In case you aren’t familiar with it, Angie’s List is perhaps the best known site for listing local service providers in mainstream categories like home maintenance, doctors, nurses, auto repair, and so on. I paid $12 for a year’s worth in my home town, and another $20 for a year’s worth in a second location.

And I saw immediately what should have been perfectly obvious: having no anonymous reviews makes the site way more useful than any other site I’ve dealt with that has reviews. We were looking for air conditioning, and we found that what used to be a word-of-mouth headache was suddenly pretty easy. Having all the reviews identified means I end up believing that the ones with the best reviews are the best vendors.

Do you think that’s a good bet?

I use a lot of reviews these days as I choose hotels, restaurants, and what to buy. And I discount the obvious owner reviews even more than I do the obvious disgruntled customer and/or competitor reviews. On restaurants and hotel sites, my best indicator is not how many stars, but rather how many reviews there are. The restaurant with more than a thousand reviews averaging out to four stars looks better to me than the restaurant with two reviews averaging five stars. I assume that’s the owner and a best friend.

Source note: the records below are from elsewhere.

(* ===== verification/GoEncoding.v ===== *)
(** * Byte slices in JSON and base32
    (encoding/base64 StdEncoding, encoding/base32, encoding/json)

    A byte slice is [None] when nil: [json.Marshal] renders it [null]. *)
From stdpp Require Import base list strings numbers.
From Stdlib Require Import ZArith Lia Ascii.
From S2P Require Import Prelude Bytes GoText GoJson GoCrypto.

(** ** StdEncoding, with padding *)
Definition std_digit (n : Z) : Z :=
  if bool_decide (n = 62)%Z then 43%Z else if bool_decide (n = 63)%Z then 47%Z
  else byte_Z (base64_digit n).
Definition std_value (c : Z) : option Z :=
  if bool_decide (c = 43)%Z then Some 62%Z else if bool_decide (c = 47)%Z then Some 63%Z
  else if bool_decide (c = 45)%Z || bool_decide (c = 95)%Z then None
  else base64_value (Z_byte c).

Fixpoint std_pad (digits : list Z) : list Z :=
  match digits with
  | a :: b :: c :: d :: l => std_digit a :: std_digit b :: std_digit c :: std_digit d :: std_pad l
  | [] => []
  | l => (std_digit <$> l) ++ repeat 61%Z (4 - length l)
  end.
Definition base64_Std_encode (l : list Z) : list Z := std_pad (base64_encode_bytes l).

(** [Decode] skips carriage returns and newlines; the padding ends the text. *)
Fixpoint std_unpad (l : list Z) : option (list Z) :=
  match l with
  | [] => Some []
  | [a; b; c; d] =>
      if bool_decide (d = 61)%Z then
        if bool_decide (c = 61)%Z then mapM std_value [a; b] else mapM std_value [a; b; c]
      else mapM std_value [a; b; c; d]
  | a :: b :: c :: d :: l' =>
      q ← mapM std_value [a; b; c; d]; r ← std_unpad l'; Some (q ++ r)
  | _ => None
  end.
Definition base64_Std_decode (l : list Z) : option (list Z) :=
  d ← std_unpad (base.filter (λ c, c ≠ 10%Z ∧ c ≠ 13%Z) l); base64_decode_digits d.

Lemma std_value_digit n :
  (0 ≤ n < 64)%Z →
  std_value (std_digit n) = Some n ∧ std_digit n ≠ 61%Z ∧ std_digit n ≠ 10%Z ∧ std_digit n ≠ 13%Z ∧
  plain_byte (std_digit n) = true.
Proof.
  intros Hn. rewrite <- (Z2Nat.id n) by lia.
  assert (Z.to_nat n < 64) as Hm by lia. revert Hm. generalize (Z.to_nat n) as m. clear.
  intros m Hm. do 64 (destruct m as [|m]; [by vm_compute|]). lia.
Qed.

Definition base64_text (l : list Z) : Prop :=
  Forall (λ c, c ≠ 10 ∧ c ≠ 13 ∧ plain_byte c = true)%Z l.

Lemma mapM_std l : Forall (λ z, 0 ≤ z < 64)%Z l → mapM std_value (std_digit <$> l) = Some l.
Proof.
  induction 1 as [|z l Hz _ IH]; [done|]. rewrite fmap_cons. cbn [mapM].
  destruct (std_value_digit z Hz) as [-> _]. cbn [mbind option_bind]. by rewrite IH.
Qed.
Lemma base64_text_std l :
  Forall (λ z, 0 ≤ z < 64)%Z l → base64_text (std_digit <$> l).
Proof.
  intros Hl. apply Forall_fmap. eapply List.Forall_impl; [|exact Hl]. intros z Hz.
  by destruct (std_value_digit z Hz) as (_ & _ & ? & ? & ?).
Qed.
Lemma base64_text_app k l : base64_text k → base64_text l → base64_text (k ++ l).
Proof. intros. by apply Forall_app. Qed.

Lemma std_unpad_quad a b c d t ds :
  Forall (λ z, 0 ≤ z < 64)%Z [a; b; c; d] → std_unpad t = Some ds →
  std_unpad ((std_digit <$> [a; b; c; d]) ++ t) = Some ([a; b; c; d] ++ ds).
Proof.
  intros Hq Ht. pose proof (mapM_std _ Hq) as Hm. rewrite !fmap_cons, fmap_nil in *.
  assert (std_digit d ≠ 61%Z) as Hd.
  { rewrite !Forall_cons_iff in Hq. destruct_and!. by destruct (std_value_digit d) as (_ & ? & _). }
  cbn [app]. destruct t as [|e t].
  - cbn in Ht. injection Ht as <-. cbn [std_unpad]. by rewrite bool_decide_false, Hm.
  - change (std_unpad (std_digit a :: std_digit b :: std_digit c :: std_digit d :: e :: t))
      with (q ← mapM std_value [std_digit a; std_digit b; std_digit c; std_digit d];
            r ← std_unpad (e :: t); Some (q ++ r)).
    by rewrite Hm, Ht.
Qed.

Lemma std_unpad_pad digits :
  Forall (λ z, 0 ≤ z < 64)%Z digits → (length digits mod 4 ≠ 1) →
  std_unpad (std_pad digits) = Some digits ∧ base64_text (std_pad digits).
Proof.
  remember (length digits) as n eqn:En. revert digits En.
  induction (lt_wf n) as [n _ IH]. intros digits -> Hd Hn.
  assert (base64_text [61; 61]%Z) as Hp by (repeat constructor; done).
  assert (base64_text [61]%Z) as Hp1 by (repeat constructor; done).
  destruct digits as [|a [|b [|c [|d l]]]]; [by split; [|constructor]|by cbn in Hn|..].
  - split; [|by apply (base64_text_app (std_digit <$> [a; b])); [apply base64_text_std|]].
    change (std_unpad [std_digit a; std_digit b; 61; 61]%Z = Some [a; b]). cbn [std_unpad].
    rewrite !bool_decide_true by done. by apply (mapM_std [a; b]).
  - split; [|by apply (base64_text_app (std_digit <$> [a; b; c])); [apply base64_text_std|]].
    change (std_unpad [std_digit a; std_digit b; std_digit c; 61]%Z = Some [a; b; c]). cbn [std_unpad].
    rewrite bool_decide_true, bool_decide_false; [by apply (mapM_std [a; b; c])| |done].
    rewrite !Forall_cons_iff in Hd. destruct_and!. by destruct (std_value_digit c) as (_ & ? & _).
  - apply (Forall_app _ [a; b; c; d]) in Hd as [Hq Hl].
    destruct (IH (length l) ltac:(cbn; lia) l eq_refl Hl) as [H1 H2].
    { intros E. apply Hn. change (length (a :: b :: c :: d :: l)) with (4 + length l).
      by rewrite Nat.Div0.add_mod, E. }
    split; [by apply (std_unpad_quad a b c d (std_pad l))|].
    change (base64_text ((std_digit <$> [a; b; c; d]) ++ std_pad l)).
    apply base64_text_app; [by apply base64_text_std|done].
Qed.

Lemma base64_encode_length_mod l : length (base64_encode_bytes l) mod 4 ≠ 1.
Proof.
  remember (length l) as n eqn:En. revert l En. induction (lt_wf n) as [n _ IH]. intros l ->.
  destruct l as [|a [|b [|c l]]]; [done..|].
  change (length (base64_encode_bytes (a :: b :: c :: l)))
    with (4 + length (base64_encode_bytes l)).
  rewrite Nat.Div0.add_mod, Nat.Div0.mod_same, Nat.add_0_l, Nat.Div0.mod_mod.
  apply (IH (length l)); [cbn; lia|done].
Qed.

(** Slices round-trip through the padded alphabet. *)
Lemma base64_Std_decode_encode l :
  Forall (λ z, 0 ≤ z < 256)%Z l →
  base64_Std_decode (base64_Std_encode l) = Some l ∧ forallb plain_byte (base64_Std_encode l) = true.
Proof.
  intros Hl. pose proof (base64_encode_range l Hl) as Hr.
  destruct (std_unpad_pad _ Hr (base64_encode_length_mod l)) as [Hu Ht].
  unfold base64_Std_decode, base64_Std_encode. split.
  - rewrite list_filter_Forall; [rewrite Hu; by apply base64_decode_encode_bytes|].
    eapply List.Forall_impl; [|exact Ht]. by intros ? (? & ? & _).
  - apply forallb_forall. intros c Hc. by apply (proj1 (List.Forall_forall _ _) Ht) in Hc as (_ & _ & ?).
Qed.

(** ** Byte slices as JSON *)
Definition slice_json (b : option string) : list Z :=
  match b with
  | None => string_Z "null"
  | Some s => 34%Z :: base64_Std_encode (string_Z s) ++ [34%Z]
  end.
(** An element of an array of bytes; [null] leaves the byte as it was. *)
Definition to_uint8 (v : json) (old : Z) : option Z :=
  match v with
  | JNull => Some old
  | JNumber l =>
      if bool_decide (l = []) || negb (forallb is_dec l) then None
      else if bool_decide (dec_value l 0 ≤ 255)%Z then Some (dec_value l 0) else None
  | _ => None
  end.
Definition to_slice (v : json) (old : option string) : option (option string) :=
  match v with
  | JNull => Some None
  | JString _ s => r ← base64_Std_decode s; Some (Some (Z_string r))
  | JArray l =>
      let before := string_Z (default EmptyString old) in
      r ← mapM (λ p, to_uint8 p.2 (nth p.1 before 0%Z)) (zip (seq 0 (length l)) l);
      Some (Some (Z_string r))
  | _ => None
  end.

(** ** base32, StdEncoding without padding *)
Definition base32_alphabet : list ascii := Eval vm_compute in bytes_of "ABCDEFGHIJKLMNOPQRSTUVWXYZ234567".
Fixpoint base32_digits (n : nat) (v : Z) : list ascii :=
  match n with
  | O => []
  | S n' => base32_digits n' (v / 32)%Z ++ [nth (Z.to_nat (v mod 32)) base32_alphabet "A"%char]
  end.
Definition base32_EncodeToString (s : string) : string :=
  let bits := 8 * str_len s in
  let n := (bits + 4) / 5 in
  of_bytes (base32_digits n (be_value (string_Z s) * 2 ^ Z.of_nat (5 * n - bits))%Z).

Lemma base32_rfc4648 :
  base32_EncodeToString "foobar" = "MZXW6YTBOI" ∧ base32_EncodeToString "fooba" = "MZXW6YTB" ∧
  base32_EncodeToString "f" = "MY".
Proof. by vm_compute. Qed.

True confession: my brother has a novel listed on amazon.com with five stars. You won’t find it if you look, because he uses a pen name; but there’s one single review for that novel, and you wouldn’t be able to tell this from the way the review is signed, and it doesn’t say it in the review, but I wrote it.

I hope more sites move away from anonymous reviews. I think that’s a great way to deal with all the gaming. If you don’t care enough to say who you are, I don’t want your opinion counted.

I hope it’s obvious to every business owner why gaming reviews is bad business ethics. And, perhaps more important, why it’s bad business: Because it’s going to come out. It will show.

Comments

  • Marshall Hatfield says:

    While Angie’s list does help cut down on the riff-raff of fake reviews notorious on sites like Google Places, Yelp, Amazon.com, and the 10,000,000 Internet Marketing / Make Money Online affiliate “review” sites,

    … even Angie’s is full of people gaming the system & folks willing to write fake reviews for cashola.

    In general, the struggle between internet anonymity & the credibility of one’s real name is quite a tricky one — especially for sites who’s value is totally predicated on the value of their user-created content.

    By my read, Wikipedia is full of “fake” articles – or poorly footnoted self-aggrandizing posts written by-the-author about-the-author … and of course Facebook is FULL of fake accounts on there to spam & self-promote.

    This challenge will remain a difficult one as long as people can make money by gaming these interweb social systems. A real doozie.

  • Charles Robinson says:

    Angie’s List isn’t used much in my area so it’s of incredibly limited use to me. I paid for a year and canceled because it was a ghost town.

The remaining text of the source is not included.